How do you imagine all this magic? Tell us briefly of your rules of magic.
Seven or eight years ago, I was thinking about what I love in fantasy. My love of the fantasy genre is this sense of another world that really couldn’t, but for a while, we pretend that it could. With a science background, (I started my academic life as a chemist) I like to imagine worlds where our fundamental laws of physics don’t apply but other fundamental laws of physics do. And so, for me, I like “magic” to be a new branch of physics that only exists in these worlds. That sounds a little sterile. It’s more sterile than I wanted to sound because I think science has this wonder to it, and as you discover and you learn, there’s this beautiful sense of discovery.
It’s where the great discoveries of our age is happening and scientific. I love particularly the era at the turn of the 19th to 20th century. The feel the people had for science back then—I often find myself writing in my books during a similar era, an age you might call an enlightenment. That’s really the Renaissance, a little post-Renaissance age of industry where people are discovering that the magic follows rules and laws.
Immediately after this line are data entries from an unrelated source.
(** C33: A publication opens as the descriptor that was given or that the newest record
    found first names, whose bytes were accepted as a descriptor, for the given identity;
    its record's later conflict is remembered.  If opening fails after its session was
    created, the session is closed, the searches are aborted and nothing is being sent; the
    window is sent the sources at most twice, never after closing, and each time
    validated sources at the origins that were found or none. *)
Theorem opening_sound aborted s0 events :
  open parse_url a aborted = Ok s0 →
  let s := run parse_url decode parse_json a events s0 in
  (∀ i, o_phase s = Done (Ok i) →
     n_publicKey i = g_owner a ∧ read_from (n_publication i) ∧
     match o_locations s with
     | Some _ => ∃ r, l_first (o_record s) = Some (Ok (Some r)) ∧ n_publicationInfoHash i = f_infoHash r ∧ n_sequence i = Some (f_sequence r)
     | None => g_descriptorInfoHash a = Some (n_publicationInfoHash i) ∧ n_sequence i = None
     end) ∧
  (∀ e, o_phase s = Done (Throw e) →
     pending s = false ∧ if o_created s then IClose ∈ o_log s ∧ o_aborted s = true else o_log s = []) ∧
  quiet (o_log s) ∧ (length (sent (o_log s)) ≤ 2)%nat ∧
  (∀ x, ISources x ∈ o_log s → ∃ origins, located s origins ∧
     torrentSources parse_url (sources_value origins (s_trackers (o_config s)) ((λ o, o +:+ "/content") <$> origins)) = Ok x) ∧
  (∀ e, o_discoveryError s = Some e → l_settled (o_record s) = Some (Throw e)).
Proof using Type.
  intros E s. assert (H : inv s) by by eapply inv_opening_run, inv_open. pose proof (v_phase _ H) as HP. unfold phase_ok in HP. split_and!.
  - intros i Hi. rewrite Hi in HP. destruct HP as (HR & EH & EK & EQ & HD). split_and!; [done|done|]. rewrite EH, EQ. by apply (v_hash _ H).
  - intros e He. rewrite He in HP. destruct HP as (HC & HB). split; [unfold pending; by destruct HB as [-> | ->]|].
    destruct (o_created s) eqn:ER; [|by apply (v_none _ H)]. split; [by apply (v_closed _ H)|by apply (v_closed _ H)].
  - apply (v_quiet _ H).
  - pose proof (v_sent _ H). assert (stage (o_background s) ≤ 2)%nat by (destruct (o_background s) as [| |? []| |]; cbn; lia). lia.
  - apply (v_sources _ H).
  - intros e He. by destruct (v_error _ H e He).
Qed.
End facts.

(** A publication opens from its first record; its locations come meanwhile, and another
    record with the same sequence at the end. *)
Definition example_url (s : string) : option address :=
  Some (Address s s (if bool_decide (String.prefix "wss" s = true) then "wss:" else "https:")%string "host" "/" "" "" "" "").
Definition example_owner : string := hex (replicate 32 7).
Definition example_args : args := Args None None example_owner JUndefined.
Definition example_conflict : exn := Exn (Some "PUBLICATION_CONFLICT"%string) "Conflicting publications have the same sequence".
Definition example_events : list event :=
  [ERecord (Found example_hash 3); EWake; EAnswer (ACreate (Ok tt)); ELocations ["https://seed"%string]; EBackground;
   EAnswer (ATorrent (Ok (example_hash, 100))); EAnswer (ABytes (Ok [])); ESent (Ok tt);
   EAnswer (ATorrent (Ok (example_hash, 4096))); ERecordEnd (Throw example_conflict)].
Definition example_start : opening :=
  match open example_url example_args false with
  | Ok s => s
  | Throw _ => Opening AwaitRecord NoBackground new_lookup None "" None (Sources [] [] []) false false false None None []
  end.
Definition example_opened : opening :=
  run example_url (λ _, Some (example_text EmptyString)) example_json example_args example_events example_start.
Lemma opening_sound_witness :
  open example_url example_args false = Ok example_start ∧
  o_phase example_opened = Done (Ok (Info example_hash example_hash example_owner (Some 3) (Descriptor example_hash None None) 4096)) ∧
  o_discoveryError example_opened = Some example_conflict ∧ length (sent (o_log example_opened)) = 1%nat ∧
  read_from (λ _, Some (example_text EmptyString)) example_json (Descriptor example_hash None None).
Proof.
  assert (E : open example_url example_args false = Ok example_start) by (by vm_compute).
  assert (EP : o_phase example_opened = Done (Ok (Info example_hash example_hash example_owner (Some 3) (Descriptor example_hash None None) 4096))) by (by vm_compute).
  split; [exact E|]. split; [exact EP|]. split; [by vm_compute|]. split; [by vm_compute|].
  destruct (opening_sound example_url (λ _, Some (example_text EmptyString)) example_json example_args false example_start example_events E) as [H _].
  by destruct (H _ EP) as (_ & ? & _).
Defined.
I have rules for myself about how to write my magic systems and these are really just storytelling rules. I call them Sanderson’s Laws. I can’t really go into depth in an article here. (I’ve done essays on them, you can Google them.) But they’re really writing advice to myself. I call them Sanderson’s Laws, not because I think everyone should follow them, but they are laws I follow myself.
They have to do with things like properly laying the foreshadowing for my magic so the reader understands what it can do and looking and exploring the different aspects of what a magic can do rather than adding a ton of new powers. Taking one power and setting (to see) if I can really explore it in its depth, things like that.